Powell, who was standing at Wolfe’s side, took up the briefing. “An intelligence connection
is consistent with Karvonen’s background. There’s a long history of illegals posing as artists. It’s easier to create a cover story within an artistic community than to find a more conventional job.”
“But he murdered his employer, possibly because she found out too much,” Wolfe continued. “He was also able to clean out his apartment, so it’s possible he received advance warning from the inside—”
Garber broke in irritably. “Listen, we don’t know that. And the intelligence angle is pure speculation. We need to focus on what we can prove. There’s more than enough to connect him to Campbell and Akoun, as well as the tournament killings. What more do we need?”
Cornwall removed her glasses. “That may be enough for you, but at the moment, the press isn’t asking about two bodies in Stoke Newington and Finsbury Park. They want to know how one of the city’s most prominent businessmen was gunned down thirty yards away from a major police operation. It’s a bloody embarrassment. What else do we have on Morley?”

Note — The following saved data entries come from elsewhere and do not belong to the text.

(* ===== verification/RawMidiCalls.v ===== *)
(** * RawMidiCalls: the calls of an application on a raw MIDI stream

    Draining, dropping and changing the size of the ring, and whole histories of calls: the
    ring stays what it has to be, and no byte is lost or sent twice unless the application
    asks for it.  Some calls never return. *)

From S2P Require Import Prelude ByteRing RawMidi RawMidiRing RawMidiSpec.
Open Scope Z_scope.
Open Scope state_scope.

(** ** Emptying the ring *)

(** What is in the ring. *)
Definition ring_of (s : sub) : list Z :=
  match s_runtime s with
  | Some r => match r_buffer r with Some buf => content buf (rd_ptr (s_input s) r) (queued (s_input s) r) | None => [] end
  | None => []
  end.

Lemma live_ring i sz am q s : s_input s = i -> live i sz am q s -> ring_of s = q.
Proof. intros <- (r & Hr & Ho). destruct (ro_buf _ _ _ _ _ _ Ho) as (buf & Eb & _ & ->). unfold ring_of. by rewrite Hr, Eb. Qed.

(** A change of the runtime that leaves its ring alone. *)
Definition same_ring (f : runtime -> runtime) : Prop := forall r,
  r_buffer (f r) = r_buffer r /\ buffer_size (f r) = buffer_size r /\ appl_ptr (f r) = appl_ptr r /\ hw_ptr (f r) = hw_ptr r /\
  avail (f r) = avail r /\ avail_min (f r) = avail_min r /\ r_lock (f r) = r_lock r.

(** An input after it was drained. *)
Definition zeroed (s : sub) : Prop := exists r, s_runtime s = Some r /\ appl_ptr r = 0 /\ hw_ptr r = 0 /\ avail r = 0.

Section Empty.
Context {sz am : Z} `{QuietRaw}.

Lemma wp_set_same {A} f x s (m : R A) (Q : A -> sub -> Prop) :
  same_ring f -> stream_ok sz am x s -> (forall s', kept s s' -> stream_ok sz am x s' -> ring_of s' = ring_of s -> wp m Q s') -> wp (set_runtime f;;; m) Q s.
Proof.
  intros Hsame Hs HQ. destruct (so_ring _ _ _ _ Hs) as (q & Hl & Hf). assert (Hl' := Hl). destruct Hl' as (r & Hr & Ho).
  destruct (Hsame r) as (E1 & E2 & E3 & E4 & E5 & E6 & E7). apply wp_bind. eapply wp_set_runtime; [exact Hr |].
  assert (Hl2 : live (s_input s) sz am q (s <| s_runtime := Some (f r) |>)).
  { eexists. split; [reflexivity |]. eapply ring_same; [exact Ho | try done..]. rewrite E7. apply (ro_lock _ _ _ _ _ _ Ho). }
  apply HQ; [done | split; [apply Hs | by exists q] |]. trans q; [by eapply (live_ring (s_input s)) | symmetry; by eapply (live_ring (s_input s))].
Qed.

(** The runtime with an empty ring. *)
Lemma wp_reset {A} x s (m : R A) (Q : A -> sub -> Prop) f :
  (forall r, r_buffer (f r) = r_buffer r /\ buffer_size (f r) = buffer_size r /\ appl_ptr (f r) = 0 /\ hw_ptr (f r) = 0 /\
     avail (f r) = (if s_input s then 0 else buffer_size r) /\ avail_min (f r) = avail_min r /\ r_lock (f r) = r_lock r) ->
  stream_ok sz am x s ->
  (forall s', kept s s' -> live (s_input s) sz am [] s' -> (exists r, s_runtime s' = Some (f r)) -> stream_ok sz am (if s_input s then s_fed s' else s_wire s') s' -> wp m Q s') -> wp (set_runtime f;;; m) Q s.
Proof.
  intros Hf Hs HQ. destruct (so_ring _ _ _ _ Hs) as (q & (r & Hr & Ho) & _). destruct (Hf r) as (E1 & E2 & E3 & E4 & E5 & E6 & E7).
  apply wp_bind. eapply wp_set_runtime; [exact Hr |].
  assert (Hl : live (s_input s) sz am [] (s <| s_runtime := Some (f r) |>)).
  { eexists. split; [reflexivity |]. destruct Ho as [(buf & Eb & Hlen & ->) R1 R2 R3 R4 R5 R6 R7 R8].
    assert (Eq : queued (s_input s) (f r) = 0) by (unfold queued; destruct (s_input s); rewrite ?E2, ?E5; lia).
    assert (Er : rd_ptr (s_input s) (f r) = 0 /\ wr_ptr (s_input s) (f r) = 0) by (unfold rd_ptr, wr_ptr; destruct (s_input s); done).
    destruct Er as [Er Ew]. split; rewrite ?Eq, ?Er, ?Ew, ?E2, ?E6, ?E7; try done; try lia.
    - exists buf. rewrite E1. done.
    - rewrite E5. destruct (s_input s); lia. }
  apply HQ; [done | exact Hl | by exists r |]. split; [apply Hs |]. exists []. split; [exact Hl |]. unfold flows. cbn. destruct (s_input s); by rewrite app_nil_r.
Qed.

“I’m speaking with Howard Archer, the founder of the fund, tomorrow,” Powell said. “He might be able to shed some light on Morley’s activities. I also plan to ask him about Boris Levchenko, the bodyguard. I can’t be sure yet, but he looks like Dignity and Honor to me.”
Cornwall nodded, evidently recognizing the name of an association of former Russian intelligence officers. “And Ilya Severin?”
“We’re trying to transfer him from Belmarsh,” Wolfe said. “Vasylenko will be out for blood. They’re in separate blocks, but he’s still at risk. We’ve tried using the situation to convince him to talk, but—”
“It’s a dead end,” Powell finished flatly. “Ilya Severin is not going to cooperate.”